Однажды, и лишь однажды, я попытался проникнуть к истокам истории — это была жизнь Спинозы — и обнаружил к своему изумлению, что традиционные подробности его деяний и привычек покоились на немногим более твёрдом, чем неправильно переведённые каракули лютеранского пастора, занимавшего его жилище поколением спустя после его смерти. И однажды в жизни я исследовал государственные документы. Это было в Архивах Венеции; и пока я бродил по двумстам девяноста восьми комнатам Ангела-Регистратора — хотя я не стал проверять утверждение о четырнадцати миллионах документов — я видел достаточно хроник и свидетельств, достаточно писем Ораторов шифром из каждого двора Европы (с переплетёнными итальянскими переводами), чтобы занять пожизненной работой штат Мафусаилов. И это только для одного города, или, если угодно, для одной империи! Кто обладает терпением просеивать эту мамонтовую свалку, или кто, имея терпение, вероятно будет иметь прозорливость истолковать или гений воплотить её сущность? Как узнаем мы, какой посол лгал за границей ради блага своей страны, а какой ради своего собственного? Как абстрагировать личное уравнение от их докладов? Как учесть их индивидуальные предубеждения, ревность, глупость, злобу, неверные наблюдения и нечестность?

Как указал мудрый Фауст, История — субъективная иллюзия.

«Mein Freund, die Zeiten der Vergangenheit Sind uns ein Buch mit sieben Siegeln; Was ihr den Geist der Zeiten heisst, Das ist im Grund der Herren eigner Geist In dem die Zeiten sich bespiegeln».

Или как более прозаически выразился честный Буркхардт в предисловии к своему «Возрождению в Италии»: «В широком океане, в который мы отваживаемся войти, возможных путей и направлений много; и те же исследования, которые послужили для этой работы, могли бы легко, в других руках, не только получить совершенно иное толкование и применение, но привести также к существенно иным выводам».

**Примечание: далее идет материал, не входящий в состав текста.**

(** * cpmadd88 — writing a data file into a CP/M disk image in .d88 format

    A shallow embedding of [cpmadd88.c] (Ver. 0.1.3) and the properties of
    its address translation, directory scan and write loop.

    Conventions of the embedding.
    - A C [int] is a [Z]; where a function receives an arbitrary [int] the
      32-bit two's-complement wrap-around is written out ([int_wrap]).  The
      counters of [write_in] are bounded by the capacity test of the loop
      (fewer than 2432 records), so they are plain [Z] there.
    - A C [char] is a [byte].  Whether plain [char] is signed is left to the
      implementation by the C standard; the promotion of a [char] to [int]
      therefore takes the signedness as a parameter ([char_to_int]).
    - The disk image is the contents of a complete .d88 file, a total map
      from file offsets to bytes: every [fread] of the program finds the
      bytes it asks for.  The source file is the list of its bytes.
    - The global buffers [FCB_buff], [record_buff], [name], [extension] and
      the counters are threaded through the functions explicitly. *)

From Stdlib Require Import String Ascii ZArith List Lia Bool.
From Stdlib Require Import Strings.Byte.
Import ListNotations.
Local Open Scope Z_scope.

(** ** C integers and characters *)

Module C.

Definition INT_MAX : Z := 2147483647.
Definition INT_MIN : Z := -2147483648.

(** The value an [int] computation is left with after overflow on a
    two's-complement machine. *)
Definition int_wrap (z : Z) : Z := (z + 2147483648) mod 4294967296 - 2147483648.

Inductive char_signedness : Set := SignedChar | UnsignedChar.

(** The bit pattern of a [char], 0..255. *)
Definition byte_val (b : byte) : Z := Z.of_N (Byte.to_N b).

(** Integer promotion of a plain [char]. *)
Definition char_to_int (ck : char_signedness) (b : byte) : Z :=
  match ck with
  | UnsignedChar => byte_val b
  | SignedChar => if 128 <=? byte_val b then byte_val b - 256 else byte_val b
  end.

(** Storing an [int] into a [char] keeps the low eight bits. *)
Definition int_to_char (z : Z) : byte :=
  match Byte.of_N (Z.to_N (z mod 256)) with
  | Some b => b
  | None => x00
  end.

Это было бы верно даже если бы наша информация о прошлом была полной. Сведение этой пустыни материала к упорядоченному изложению и суждению допускало бы бесчисленные способы видения и обобщения. Но поскольку наше знание состоит по большей части лишь из обломков и теней, или хуже того, из солидной лжи, открываются такие бесконечные перспективы неверного прочтения, что большая часть написанной истории может быть лишь художественной манипуляцией гипотез. Что удивительного, если оригинальное исследование и оригинальное понимание последовательных историков постоянно меняет краски и перспективы? Прочтите письмо папы Григория к немецким князьям, описывающее унижение Генриха IV, и судите сами, действительно ли знаменитую историю о трёхдневном покаянии можно построить из «_utpote discalciatus et laneis indutus_» и т.д., или её следует вычеркнуть из учебников истории, как требуют некоторые современные писатели. Есть ли вообще эпизод, в который мы можем вложить окончательную веру? Завещала ли нам история что-либо, в чём долг истине не столь велик, что почти поглощает наследство? Народная мудрость, настаивая, что «королева Анна мертва», выбирает единственный вид исторического утверждения, которое можно сделать с уверенностью. Что касается какой-либо реальной картины периода, как могут многообразные течения океана жизни быть представлены в единственном потоке слов?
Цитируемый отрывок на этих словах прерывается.